Doch Gustav ließ nicht locker. „Zottel, du bist beratungsresistent und unflexibel. Sieh mich an! Kleider machen Leute. Nachdem es mit den Honigbären nicht mehr so gut lief, habe ich mir ein zweites Standbein geschaffen.“ Ich sah an ihm runter und entdeckte tatsächlich zwei Beine, was ich aber – unter uns gesagt –  für normal hielt. Also fragte ich: „Und was ist nun mit dem zweiten Bein?“ „Ich coache“, antwortete er voller Stolz. Das bringt gut was ein.“ Erst hatte ich Couch verstanden und dachte, er macht es sich auf dem Sofa so richtig gemütlich.
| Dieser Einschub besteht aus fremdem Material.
Lemma burst_inv_step sys choice :
  burst_inv key k lic ids s0 sys → burst_inv key k lic ids s0 (step sys choice).
Proof.
  intros (Hl & Hlen & Hcalls & Hcount & Hle). destruct choice as [i dt].
  unfold step. cbn [fst snd].
  destruct (pool sys !! i) as [c|] eqn:Hc; [|by unfold burst_inv].
  assert (is_Some (ids !! i)) as [id Hid].
  { apply lookup_lt_is_Some. rewrite <- Hlen. by eapply lookup_lt_Some. }
  pose proof (Hcalls i id c Hid Hc) as Hinv.
  assert (Hv : valid_args k (TrimSpace id)).
  { rewrite Forall_forall in Hvalid. apply Hvalid. by eapply list_elem_of_lookup_2. }
  assert (Hck : countKeys (bindings_of (db sys) k) = Z.of_nat (bound_count (db sys) k)).
  { apply countKeys_small. fold (bound_count (db sys) k). lia. }
  destruct c as [key' id' | k' id' now | r].
  - (* the call checks its arguments and reads the clock *)
    destruct Hinv as (-> & -> & Hb). cbn [step_call]. rewrite Hkey.
    apply validate_None in Hv as Hval. rewrite Hval.
    unfold burst_inv. cbn [db pool fst snd].
    split_and!; [done | by rewrite length_insert | | | done].
    + intros i' id2 c' Hid2 Hc'.
      destruct (decide (i = i')) as [<-|Hne].
      * rewrite list_lookup_insert_eq in Hc' by (by eapply lookup_lt_Some).
        injection Hc' as <-. rewrite Hid in Hid2. injection Hid2 as <-. by simpl.
      * rewrite list_lookup_insert_ne in Hc' by done. by apply Hcalls with i'.
    + pose proof (count_insert is_admission _ i _
                    (Waiting k (TrimSpace id) (clock sys + Z.of_nat dt)) Hc) as Hci.
      simpl in Hci. lia.
  - (* the call commits its transaction *)
    destruct Hinv as (-> & -> & Hb). cbn [step_call].
    assert (Hlic' : licenses (db sys) !! k = Some lic) by (by rewrite Hl).
    destruct (Z.le_gt_cases (Limit lic) (countKeys (bindings_of (db sys) k)))
      as [Hfull | Hfree].
    + rewrite (tx_full k (TrimSpace id) now (db sys) lic Hv Hlic' Hen Hb Hfull).
      cbn [fst snd]. rewrite Hck.
      assert (Hbound : Z.of_nat (bound_count (db sys) k) = Limit lic) by lia.
      rewrite Hbound.
      set (c' := Returned _).
      assert (Hc'lim : is_limit_reached (Limit lic) c' = true).
      { unfold c'. simpl. by rewrite !bool_decide_eq_true_2. }
      unfold burst_inv. cbn [db pool].
      split_and!; [done | by rewrite length_insert | | | ].
      * intros i' id2 c2 Hid2 Hc2. destruct (decide (i = i')) as [<-|Hne].
        -- rewrite list_lookup_insert_eq in Hc2 by (by eapply lookup_lt_Some).
           injection Hc2 as <-. right. split; [done|].
           unfold bound_count. by rewrite bindings_of_with_bucket.
        -- rewrite list_lookup_insert_ne in Hc2 by done.
           pose proof (Hcalls i' id2 c2 Hid2 Hc2) as H2.
           unfold call_inv, bound_count in *.
           rewrite !binding_with_bucket, bindings_of_with_bucket. exact H2.
      * pose proof (count_insert is_admission _ i _ c' Hc) as Hci.
        simpl in Hci. unfold bound_count in *.
        rewrite bindings_of_with_bucket. lia.
      * unfold bound_count in *. rewrite bindings_of_with_bucket. lia.
    + rewrite (tx_admit k (TrimSpace id) now (db sys) lic Hv Hlic' Hen Hb Hfree).
      cbn [fst snd]. set (c' := Returned _).
      assert (Hsize : bound_count (with_binding (db sys) k (TrimSpace id)
                                     (fresh_binding (TrimSpace id) now)) k
                      = S (bound_count (db sys) k)).
      { unfold bound_count. rewrite bindings_of_with_binding, decide_True by done.
        by apply map_size_insert_None. }
      unfold burst_inv. cbn [db pool].
      split_and!; [done | by rewrite length_insert | | | ].
      * intros i' id2 c2 Hid2 Hc2. destruct (decide (i = i')) as [<-|Hne].
        -- rewrite list_lookup_insert_eq in Hc2 by (by eapply lookup_lt_Some).
           injection Hc2 as <-. rewrite Hid in Hid2. injection Hid2 as <-.
           left. split; [done|]. rewrite binding_with_binding.
           rewrite decide_True by done. eauto.
        -- rewrite list_lookup_insert_ne in Hc2 by done.
           pose proof (Hcalls i' id2 c2 Hid2 Hc2) as H2.
           assert (Hother : binding (with_binding (db sys) k (TrimSpace id)
                                       (fresh_binding (TrimSpace id) now))
                              k (TrimSpace id2)
                            = binding (db sys) k (TrimSpace id2)).
           { rewrite binding_with_binding. rewrite decide_False; [done|].
             intros [_ Heq]. apply Hne. by eapply ids_distinct. }
           destruct c2 as [? ? | ? ? ? | r2]; simpl in H2 |- *.
           ++ by rewrite Hother.
           ++ by rewrite Hother.
           ++ destruct H2 as [[Ha Hsome] | [_ Hfullnow]].
              ** left. split; [done|]. by rewrite Hother.
              ** lia.
      * pose proof (count_insert is_admission _ i _ c' Hc) as Hci.
        simpl in Hci. rewrite Hsize. lia.
      * rewrite Hsize. lia.
  - (* the call has returned *)
    cbn [step_call fst snd]. rewrite list_insert_id by done.
    by unfold burst_inv.
Qed.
Doch es verhielt sich anders, er machte es anderen ungemütlich, diktierte ihnen, was sie zu tun und zu lassen haben, und kassierte dabei ab.

Mein Bruder hat Recht behalten. Es geht ihm gar nicht schlecht, er gehört zu denen, die immer wieder auf die Füße fallen. Am meisten jedoch ärgerte mich, dass er jammerte und  sich ungebeten in mein Leben einmischte, auf mich herabsah. Ich glaube, ich werde jetzt doch einen Brief an den Thomas schreiben und ihn bitten, dass er weiterhin solch eine lustige Werbung für die goldigen bunten Bärchen macht. Denn Heinrich und mir gefällt das.